Your instructions | Among the entries, find the lines with the string "home" and report them.

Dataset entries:
Lemma projects_and_role_of_actions_witness :
  constructor sampleLibrary sampleStages sampleScope sampleProps =
    Normal sampleAssembly ∧
  Forall (λ x,
            match x with
            | CodeBuild_ b =>
                CodeBuildAction.role b = pipelineRole (this_ sampleAssembly) ∧
                CodeBuildAction.project b =
                  (if String.eqb (CodeBuildAction.actionName b) "Build"
                   then buildProject sampleAssembly
                   else toolkitProject (this_ sampleAssembly))
            | _ => True
            end)
         (allActions sampleAssembly) ∧
  Pipeline.role (pipeline sampleAssembly) = pipelineRole (this_ sampleAssembly).
Proof.
  split; [exact sampleAssembly_run|].
  apply (projects_and_role_of_actions sampleLibrary sampleStages
           sampleScope sampleProps sampleAssembly).
  exact sampleAssembly_run.
Defined.

(** X11: no source action starts the pipeline: every CodeCommit action of a
    completed assembly has the trigger NONE. *)
Theorem source_actions_never_trigger library stg scope props a :
  constructor library stg scope props = Normal a →
  Forall (λ x,
            match x with
            | Source_ s => CodeCommitSourceAction.trigger s = NONE
            | _ => True
            end)
         (allActions a).
Proof.
  intros Ha. completed Ha.
  destruct (enableApprovalStage props) eqn:Hflag; assemble Hflag;
    each_action ltac:(first [exact I | reflexivity]).
Qed.

Lemma source_actions_never_trigger_witness :
  constructor sampleLibrary sampleStages sampleScope sampleProps =
    Normal sampleAssembly ∧
  Forall (λ x,
            match x with
            | Source_ s => CodeCommitSourceAction.trigger s = NONE
            | _ => True
            end)
         (allActions sampleAssembly).
Proof.
  split; [exact sampleAssembly_run|].
  apply (source_actions_never_trigger sampleLibrary sampleStages
           sampleScope sampleProps sampleAssembly).
  exact sampleAssembly_run.
Defined.

(** X4: a completed pipeline waits for a person exactly when the approval
    stage is enabled: it holds a manual approval action if and only if
    [enableApprovalStage] is true. *)
Theorem manual_approval_iff_enabled library stg scope props a :
  constructor library stg scope props = Normal a →
  existsb isManualApproval (allActions a) = enableApprovalStage props.
Proof.
  intros Ha. completed Ha.
  destruct (enableApprovalStage props) eqn:Hflag; assemble Hflag; reflexivity.
Qed.

Lemma manual_approval_iff_enabled_witness :
  constructor sampleLibrary sampleStages sampleScope sampleProps =
    Normal sampleAssembly ∧
  existsb isManualApproval (allActions sampleAssembly) = enableApprovalStage sampleProps.
Proof.
  split; [exact sampleAssembly_run|].
  apply (manual_approval_iff_enabled sampleLibrary sampleStages
           sampleScope sampleProps sampleAssembly).
  exact sampleAssembly_run.
Defined.

(** ** More on the command string and the variables of one action *)

Lemma append_eq_self (s t : string) : s +:+ t = s → t = "".
Proof.
  induction s as [|c s IH]; simpl.
  - auto.
  - intros [= H]. auto.
Qed.

(** X9: the command string is the bare verb for bootstrap and diff and for no
    other verb: the comparison is exact, and every other verb, whatever its
    case or spelling, gets the stage suffix. *)
Theorem bare_command_iff_bootstrap_or_diff this props :
  ∃ b, createToolkitStage this props = Normal b ∧
    (actionVariable "CDK_OPTIONS" b = Some (ToolkitStageProps.command props) ↔
     ToolkitStageProps.command props = "bootstrap" ∨
     ToolkitStageProps.command props = "diff") ∧
    (ToolkitStageProps.command props ≠ "bootstrap" →
     ToolkitStageProps.command props ≠ "diff" →
     actionVariable "CDK_OPTIONS" b =
       Some (ToolkitStageProps.command props +:+ " --stage " +:+
             template (ToolkitStageProps.stage props))).
Proof.
  eexists. split; [apply createToolkitStage_Normal|].
  unfold actionVariable. simpl. rewrite lookup_CDK_OPTIONS. simpl.
  split.
  - split.
    + intros [= Hbare].
      destruct (decide (ToolkitStageProps.command props = "bootstrap"))
        as [|Hb]; [now left|].
      destruct (decide (ToolkitStageProps.command props = "diff"))
        as [|Hd]; [now right|].
      rewrite cdkOptions_staged in Hbare by assumption.
      apply append_eq_self in Hbare. discriminate Hbare.
    + intros Hverb. now rewrite cdkOptions_bare.
  - intros Hb Hd. now rewrite cdkOptions_staged.
Qed.
Lemma applyIPs_log ips w :
  ∃ rest, log (after (applyIPs ips) w)
          = log w ++ IpsetFlush set4 :: IpsetFlush set6 :: rest.
Proof.
  unfold after, Identity.applyIPs.
  unfold bind at 1. unfold Identity.execCatch at 1.
  unfold bind at 1. unfold Identity.execCatch at 1.
  set (w2 := (issue (IpsetFlush set6) (issue (IpsetFlush set4) w).2).2).
  assert (log w2 = log w ++ [IpsetFlush set4; IpsetFlush set6]) as Hw2.
  { unfold w2. by rewrite !issue_log, <- app_assoc. }
  match goal with |- context [(?m w2).2] =>
    assert (extendsLog m) as Hext end.
  { extends_log. }
  destruct (Hext w2) as [rest Hrest]. exists rest.
  rewrite Hrest, Hw2, <- app_assoc. done.
Qed.


(** C7, amended. A call of [updateIPs] that does not take the early
    return and whose registry commands succeed ends with the argument
    array as the last applied list, whether or not the flushes and the
    batch of additions failed. *)
Theorem updateIPs_sets_last_applied (ips : loc) (w : World) :
  ¬ takesEarlyReturn ips w →
  (∀ n c, redisCommand c = true → fails n c = false) →
  (updateIPs ips w).1 = Returned tt
  ∧ _ips (after (updateIPs ips) w) = Some ips.
Proof.
  intros Hnot Hredis. unfold after. rewrite updateIPs_unfold.
  destruct (ipsUnchanged_returns ips w) as [[] Hb]; [done|]. rewrite Hb.
  by apply applyIPs_sets_ips.
Qed.

Lemma updateIPs_heap ips w :
  heap (after (updateIPs ips) w) = heap (ipsUnchanged ips w).2.
Proof.
  unfold after. rewrite updateIPs_unfold.
  destruct (ipsUnchanged ips w) as [[[]|] w1]; simpl; [done| |done].
  apply keepsHeap_applyIPs.
Qed.

(** The array object that is already the last applied list always takes
    the early return, whatever it holds by now. *)
Lemma updateIPs_same_array ips w :
  _ips w = Some ips → takesEarlyReturn ips w.
Proof.
  intros Hp. unfold Identity.takesEarlyReturn.
  rewrite (ipsUnchanged_Some ips ips w Hp). simpl.
  by rewrite bool_decide_eq_true_2.
Qed.

(** C10. [updateIPs] keeps the argument array itself: a call that reaches
    its last statement stores the reference it was given and allocates no
    array; when a previous list exists, the argument array is left sorted,
    a reordering of what it held, by the comparison; [getIPs] then returns
    the stored reference and changes nothing, and on an identity without a
    stored list it returns a new, empty array. *)
Theorem updateIPs_keeps_argument_array (ips : loc) (w : World) :
  let w' := after (updateIPs ips) w in
  (¬ takesEarlyReturn ips w →
   (∀ n c, redisCommand c = true → fails n c = false) →
   _ips w' = Some ips ∧ getIPs w' = (Returned ips, w'))
  ∧ heap w' = heap (ipsUnchanged ips w).2
  ∧ (_ips w = None → heap w' = heap w)
  ∧ (is_Some (_ips w) →
     Sorted String.le (arrayAt ips w') ∧ arrayAt ips w' ≡ₚ arrayAt ips w)
  ∧ (_ips w = None →
     ∃ l, (getIPs w).1 = Returned l
          ∧ (l ∉ dom (heap w))
          ∧ arrayAt l (after getIPs w) = []
          ∧ _ips (after getIPs w) = None).
Proof.
  intros w'. subst w'. split; [|split; [|split; [|split]]].
  - intros Hnot Hredis.
    assert (_ips (after (updateIPs ips) w) = Some ips) as Hips.
    { unfold after. rewrite updateIPs_unfold.
      destruct (ipsUnchanged_returns ips w) as [[] Hb]; [done|]. rewrite Hb.
      by apply applyIPs_sets_ips. }
    split; [done|]. unfold getIPs, bind, gets. simpl. by rewrite Hips.
  - apply updateIPs_heap.
  - intros Hnone. by rewrite updateIPs_heap, (ipsUnchanged_None ips w Hnone).
  - intros Hsome.
    assert (∀ l, arrayAt l (after (updateIPs ips) w)
                 = arrayAt l (ipsUnchanged ips w).2) as Harr
      by (intros l; unfold arrayAt; by rewrite updateIPs_heap).
    rewrite Harr. split; [by apply ipsUnchanged_sorted|].
    apply ipsUnchanged_frame.
  - intros Hnone. unfold getIPs, after, bind, gets, modify, ret. simpl.
    rewrite Hnone. simpl. eexists. split; [done|].
    split; [apply is_fresh|]. split; [|done].
    unfold arrayAt. simpl. by rewrite lookup_insert_eq.
Qed.

End IdentityFacts.

(** ** Instances *)

Lemma ensureCreateEnforcementEnv_idempotent_witness :
  let ensure := ensureCreateEnforcementEnv "wg" "/home/pi/.firewalla/config"
                  sampleRouteIpsetName noFailure "peer1" in
  files (after ensure (after ensure sampleWorld)) = files (after ensure sampleWorld).
Proof.
  apply (ensureCreateEnforcementEnv_idempotent "wg" "/home/pi/.firewalla/config"
           sampleRouteIpsetName noFailure "peer1" sampleWorld).
  intros n c. reflexivity.
Defined.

Worked solution |
  let ensure := ensureCreateEnforcementEnv "wg" "/home/pi/.firewalla/config"
  apply (ensureCreateEnforcementEnv_idempotent "wg" "/home/pi/.firewalla/config"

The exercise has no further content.